### TASK REQUIREMENTS
Going through the lines below, tally those that include "Prop", and give only the number.

### SOURCE INFORMATION
•••••

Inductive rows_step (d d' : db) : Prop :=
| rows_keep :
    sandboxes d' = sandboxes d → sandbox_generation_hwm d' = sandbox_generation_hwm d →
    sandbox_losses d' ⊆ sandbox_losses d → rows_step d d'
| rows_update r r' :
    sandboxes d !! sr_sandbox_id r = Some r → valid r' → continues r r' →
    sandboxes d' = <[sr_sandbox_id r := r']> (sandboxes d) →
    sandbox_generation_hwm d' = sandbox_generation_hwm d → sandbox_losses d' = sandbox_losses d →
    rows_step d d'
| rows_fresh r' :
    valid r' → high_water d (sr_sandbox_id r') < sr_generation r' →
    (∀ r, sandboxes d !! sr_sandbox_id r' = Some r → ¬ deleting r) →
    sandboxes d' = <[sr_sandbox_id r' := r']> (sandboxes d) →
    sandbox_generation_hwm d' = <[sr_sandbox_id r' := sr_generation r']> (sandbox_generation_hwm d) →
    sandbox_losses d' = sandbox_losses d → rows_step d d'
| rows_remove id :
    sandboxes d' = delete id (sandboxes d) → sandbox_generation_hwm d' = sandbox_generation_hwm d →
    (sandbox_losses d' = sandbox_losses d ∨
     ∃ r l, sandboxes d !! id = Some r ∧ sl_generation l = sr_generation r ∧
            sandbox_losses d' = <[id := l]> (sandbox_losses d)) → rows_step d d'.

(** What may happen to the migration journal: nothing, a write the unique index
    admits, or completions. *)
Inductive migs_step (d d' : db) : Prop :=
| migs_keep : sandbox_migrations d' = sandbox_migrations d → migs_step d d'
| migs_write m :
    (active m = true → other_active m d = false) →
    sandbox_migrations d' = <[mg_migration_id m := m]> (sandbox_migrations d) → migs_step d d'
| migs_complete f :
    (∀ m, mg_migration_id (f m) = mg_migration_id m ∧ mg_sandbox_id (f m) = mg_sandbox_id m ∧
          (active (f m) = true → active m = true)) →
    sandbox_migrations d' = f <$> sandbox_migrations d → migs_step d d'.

•••••

### REPLY TO THE EXERCISE
2